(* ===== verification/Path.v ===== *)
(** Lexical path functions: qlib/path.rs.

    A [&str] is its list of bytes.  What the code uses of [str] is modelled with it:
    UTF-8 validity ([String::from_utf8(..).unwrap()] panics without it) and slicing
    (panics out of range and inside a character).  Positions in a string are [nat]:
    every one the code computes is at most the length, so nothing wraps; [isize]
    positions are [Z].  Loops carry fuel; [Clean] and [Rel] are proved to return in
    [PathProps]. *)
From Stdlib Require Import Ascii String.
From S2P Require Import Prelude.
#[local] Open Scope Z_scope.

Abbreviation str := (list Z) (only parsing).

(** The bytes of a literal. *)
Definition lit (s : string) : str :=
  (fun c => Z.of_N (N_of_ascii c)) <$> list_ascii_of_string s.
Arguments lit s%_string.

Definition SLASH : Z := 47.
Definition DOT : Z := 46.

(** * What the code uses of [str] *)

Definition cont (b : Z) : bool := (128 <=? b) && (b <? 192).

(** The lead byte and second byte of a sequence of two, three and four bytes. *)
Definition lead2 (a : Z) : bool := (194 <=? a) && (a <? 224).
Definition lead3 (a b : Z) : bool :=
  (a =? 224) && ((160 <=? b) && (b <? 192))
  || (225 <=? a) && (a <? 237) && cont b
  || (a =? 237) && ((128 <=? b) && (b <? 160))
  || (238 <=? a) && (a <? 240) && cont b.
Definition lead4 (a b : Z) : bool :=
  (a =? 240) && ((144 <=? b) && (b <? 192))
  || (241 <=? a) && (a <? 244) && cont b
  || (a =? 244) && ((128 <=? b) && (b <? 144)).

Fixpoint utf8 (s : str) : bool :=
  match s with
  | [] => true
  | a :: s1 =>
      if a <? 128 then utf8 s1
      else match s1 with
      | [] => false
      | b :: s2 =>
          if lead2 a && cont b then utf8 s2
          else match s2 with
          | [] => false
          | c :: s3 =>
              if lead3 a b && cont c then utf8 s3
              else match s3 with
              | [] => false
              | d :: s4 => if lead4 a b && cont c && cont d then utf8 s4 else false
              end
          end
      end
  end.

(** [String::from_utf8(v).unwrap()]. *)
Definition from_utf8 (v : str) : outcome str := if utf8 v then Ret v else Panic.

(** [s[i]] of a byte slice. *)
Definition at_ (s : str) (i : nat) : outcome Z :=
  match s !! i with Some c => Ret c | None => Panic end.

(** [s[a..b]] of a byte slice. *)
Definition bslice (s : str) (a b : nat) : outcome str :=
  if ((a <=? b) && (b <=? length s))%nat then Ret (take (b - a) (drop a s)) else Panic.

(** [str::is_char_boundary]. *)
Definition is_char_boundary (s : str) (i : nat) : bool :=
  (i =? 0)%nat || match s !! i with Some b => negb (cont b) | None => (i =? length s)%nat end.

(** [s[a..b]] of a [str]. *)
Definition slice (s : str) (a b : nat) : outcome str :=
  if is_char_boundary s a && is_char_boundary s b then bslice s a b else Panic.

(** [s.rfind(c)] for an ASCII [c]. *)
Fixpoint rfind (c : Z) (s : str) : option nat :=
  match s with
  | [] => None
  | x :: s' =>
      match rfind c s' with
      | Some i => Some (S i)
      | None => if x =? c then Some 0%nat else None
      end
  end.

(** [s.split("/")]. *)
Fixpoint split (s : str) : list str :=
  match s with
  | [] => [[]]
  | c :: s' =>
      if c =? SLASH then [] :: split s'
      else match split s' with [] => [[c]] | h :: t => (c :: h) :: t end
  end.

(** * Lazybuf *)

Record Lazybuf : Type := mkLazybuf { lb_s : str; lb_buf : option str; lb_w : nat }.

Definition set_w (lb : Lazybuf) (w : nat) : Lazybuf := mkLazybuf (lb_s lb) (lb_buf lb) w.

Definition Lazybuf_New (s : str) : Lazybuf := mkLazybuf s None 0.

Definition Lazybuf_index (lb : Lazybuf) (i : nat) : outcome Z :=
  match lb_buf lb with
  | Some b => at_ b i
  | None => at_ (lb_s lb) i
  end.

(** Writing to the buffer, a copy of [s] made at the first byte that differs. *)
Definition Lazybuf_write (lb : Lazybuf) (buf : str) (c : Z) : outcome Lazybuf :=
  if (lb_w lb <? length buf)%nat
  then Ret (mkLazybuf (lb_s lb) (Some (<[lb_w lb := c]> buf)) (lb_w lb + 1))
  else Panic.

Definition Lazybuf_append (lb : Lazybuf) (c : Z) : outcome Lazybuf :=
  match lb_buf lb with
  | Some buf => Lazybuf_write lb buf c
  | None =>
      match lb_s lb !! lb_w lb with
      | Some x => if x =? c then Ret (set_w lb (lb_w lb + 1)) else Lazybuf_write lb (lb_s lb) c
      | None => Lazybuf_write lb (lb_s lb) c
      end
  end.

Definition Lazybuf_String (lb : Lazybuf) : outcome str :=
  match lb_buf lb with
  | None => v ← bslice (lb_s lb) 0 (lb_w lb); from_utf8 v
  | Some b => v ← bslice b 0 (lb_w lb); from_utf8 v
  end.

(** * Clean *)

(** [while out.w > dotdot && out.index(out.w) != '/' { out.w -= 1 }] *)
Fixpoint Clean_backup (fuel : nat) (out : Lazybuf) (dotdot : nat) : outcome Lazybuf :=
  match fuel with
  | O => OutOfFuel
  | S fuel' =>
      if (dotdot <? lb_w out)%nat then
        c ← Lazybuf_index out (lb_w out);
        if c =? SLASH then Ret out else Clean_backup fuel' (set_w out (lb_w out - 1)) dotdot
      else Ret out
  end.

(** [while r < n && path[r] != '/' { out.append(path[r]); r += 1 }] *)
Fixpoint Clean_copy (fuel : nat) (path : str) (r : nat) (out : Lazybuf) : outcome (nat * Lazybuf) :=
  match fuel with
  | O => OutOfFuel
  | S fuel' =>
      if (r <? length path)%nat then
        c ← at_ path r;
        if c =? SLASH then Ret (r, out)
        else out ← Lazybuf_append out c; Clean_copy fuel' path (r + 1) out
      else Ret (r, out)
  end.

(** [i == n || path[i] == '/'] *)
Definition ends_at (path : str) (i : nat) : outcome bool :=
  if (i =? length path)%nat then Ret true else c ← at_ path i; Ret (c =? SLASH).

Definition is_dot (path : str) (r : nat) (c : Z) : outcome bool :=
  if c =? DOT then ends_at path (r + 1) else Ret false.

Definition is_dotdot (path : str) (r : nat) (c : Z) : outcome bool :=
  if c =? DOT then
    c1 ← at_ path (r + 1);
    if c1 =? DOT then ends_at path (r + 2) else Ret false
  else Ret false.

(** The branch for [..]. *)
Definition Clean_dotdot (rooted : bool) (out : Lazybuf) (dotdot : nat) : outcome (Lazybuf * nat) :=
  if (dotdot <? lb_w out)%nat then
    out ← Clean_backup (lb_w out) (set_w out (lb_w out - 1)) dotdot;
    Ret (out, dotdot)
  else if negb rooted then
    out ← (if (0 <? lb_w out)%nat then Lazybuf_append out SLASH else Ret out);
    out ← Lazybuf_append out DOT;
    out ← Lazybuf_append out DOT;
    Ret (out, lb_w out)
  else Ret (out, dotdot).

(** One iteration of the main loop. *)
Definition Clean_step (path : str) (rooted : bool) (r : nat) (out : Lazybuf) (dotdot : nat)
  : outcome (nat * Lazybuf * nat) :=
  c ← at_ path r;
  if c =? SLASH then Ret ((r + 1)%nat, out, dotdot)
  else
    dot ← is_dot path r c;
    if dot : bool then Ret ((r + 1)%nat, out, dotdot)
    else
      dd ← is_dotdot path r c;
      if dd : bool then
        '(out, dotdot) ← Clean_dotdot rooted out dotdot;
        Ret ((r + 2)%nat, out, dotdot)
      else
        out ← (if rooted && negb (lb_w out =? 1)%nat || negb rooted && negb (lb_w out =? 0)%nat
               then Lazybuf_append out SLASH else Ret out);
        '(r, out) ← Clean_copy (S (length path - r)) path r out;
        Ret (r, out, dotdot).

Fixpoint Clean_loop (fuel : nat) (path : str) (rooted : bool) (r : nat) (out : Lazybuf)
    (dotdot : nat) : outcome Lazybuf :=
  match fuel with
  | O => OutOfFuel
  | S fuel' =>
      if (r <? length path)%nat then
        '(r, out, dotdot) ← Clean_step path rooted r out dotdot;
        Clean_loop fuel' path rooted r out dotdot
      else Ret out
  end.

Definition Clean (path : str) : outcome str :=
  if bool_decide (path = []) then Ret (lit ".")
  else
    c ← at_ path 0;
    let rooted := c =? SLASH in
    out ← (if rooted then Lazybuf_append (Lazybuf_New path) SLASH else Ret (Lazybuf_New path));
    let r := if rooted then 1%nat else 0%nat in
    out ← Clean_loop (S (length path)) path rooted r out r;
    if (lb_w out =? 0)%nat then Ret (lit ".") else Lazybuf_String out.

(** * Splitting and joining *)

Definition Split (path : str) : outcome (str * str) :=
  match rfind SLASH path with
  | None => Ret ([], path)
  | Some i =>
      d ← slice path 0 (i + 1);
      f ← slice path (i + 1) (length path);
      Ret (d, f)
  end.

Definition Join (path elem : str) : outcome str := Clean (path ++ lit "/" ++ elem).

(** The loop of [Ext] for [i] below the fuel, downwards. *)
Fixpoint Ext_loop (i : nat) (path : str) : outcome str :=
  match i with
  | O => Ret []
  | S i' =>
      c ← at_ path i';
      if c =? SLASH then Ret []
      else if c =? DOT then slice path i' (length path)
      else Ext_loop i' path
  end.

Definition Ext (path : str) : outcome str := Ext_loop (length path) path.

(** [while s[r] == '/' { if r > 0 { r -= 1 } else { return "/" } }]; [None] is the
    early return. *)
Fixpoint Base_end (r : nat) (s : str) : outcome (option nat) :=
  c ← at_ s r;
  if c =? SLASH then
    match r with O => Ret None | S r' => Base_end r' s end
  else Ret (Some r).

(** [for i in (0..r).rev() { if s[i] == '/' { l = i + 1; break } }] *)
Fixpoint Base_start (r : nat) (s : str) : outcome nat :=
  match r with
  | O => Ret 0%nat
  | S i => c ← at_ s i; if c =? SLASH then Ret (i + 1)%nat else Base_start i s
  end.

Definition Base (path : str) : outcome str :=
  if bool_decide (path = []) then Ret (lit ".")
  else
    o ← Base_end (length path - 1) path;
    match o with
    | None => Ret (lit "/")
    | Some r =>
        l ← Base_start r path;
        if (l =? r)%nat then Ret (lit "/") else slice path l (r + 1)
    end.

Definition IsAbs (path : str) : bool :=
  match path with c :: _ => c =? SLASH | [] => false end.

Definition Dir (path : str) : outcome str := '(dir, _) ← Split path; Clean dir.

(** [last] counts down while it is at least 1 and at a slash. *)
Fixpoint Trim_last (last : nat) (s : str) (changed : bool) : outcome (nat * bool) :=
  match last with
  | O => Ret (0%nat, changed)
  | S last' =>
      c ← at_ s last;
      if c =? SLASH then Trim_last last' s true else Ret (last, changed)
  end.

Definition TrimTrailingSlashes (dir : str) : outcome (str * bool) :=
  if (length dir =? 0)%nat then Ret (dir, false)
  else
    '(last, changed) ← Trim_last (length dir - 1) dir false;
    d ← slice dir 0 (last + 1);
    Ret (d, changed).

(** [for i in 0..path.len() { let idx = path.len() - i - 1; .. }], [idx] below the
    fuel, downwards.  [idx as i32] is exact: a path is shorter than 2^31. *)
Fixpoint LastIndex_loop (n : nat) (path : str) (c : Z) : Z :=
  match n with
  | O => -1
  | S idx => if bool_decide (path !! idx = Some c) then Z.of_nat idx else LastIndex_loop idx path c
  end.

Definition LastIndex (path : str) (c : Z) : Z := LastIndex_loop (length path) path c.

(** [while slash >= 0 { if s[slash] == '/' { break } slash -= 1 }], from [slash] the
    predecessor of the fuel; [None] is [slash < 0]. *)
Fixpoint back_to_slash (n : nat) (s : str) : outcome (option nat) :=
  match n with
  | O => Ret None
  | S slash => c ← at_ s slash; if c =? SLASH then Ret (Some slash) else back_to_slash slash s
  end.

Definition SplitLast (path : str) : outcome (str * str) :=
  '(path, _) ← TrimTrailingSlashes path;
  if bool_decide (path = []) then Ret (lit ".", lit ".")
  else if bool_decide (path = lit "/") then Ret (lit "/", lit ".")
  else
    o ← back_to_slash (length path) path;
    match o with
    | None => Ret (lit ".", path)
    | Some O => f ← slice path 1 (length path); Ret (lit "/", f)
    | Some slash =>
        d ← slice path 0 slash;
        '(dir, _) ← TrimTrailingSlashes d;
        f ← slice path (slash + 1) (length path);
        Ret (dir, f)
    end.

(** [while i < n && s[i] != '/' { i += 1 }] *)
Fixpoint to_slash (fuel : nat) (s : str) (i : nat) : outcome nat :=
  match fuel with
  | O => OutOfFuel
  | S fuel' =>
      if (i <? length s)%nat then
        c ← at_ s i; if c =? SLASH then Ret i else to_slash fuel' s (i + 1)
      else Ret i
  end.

## Exercise aim
The answer must be every line of the records that contains the word "while".

## Answer for this exercise
(** [while out.w > dotdot && out.index(out.w) != '/' { out.w -= 1 }] *)
(** [while r < n && path[r] != '/' { out.append(path[r]); r += 1 }] *)
(** [while s[r] == '/' { if r > 0 { r -= 1 } else { return "/" } }]; [None] is the
(** [last] counts down while it is at least 1 and at a slash. *)
(** [while slash >= 0 { if s[slash] == '/' { break } slash -= 1 }], from [slash] the
(** [while i < n && s[i] != '/' { i += 1 }] *)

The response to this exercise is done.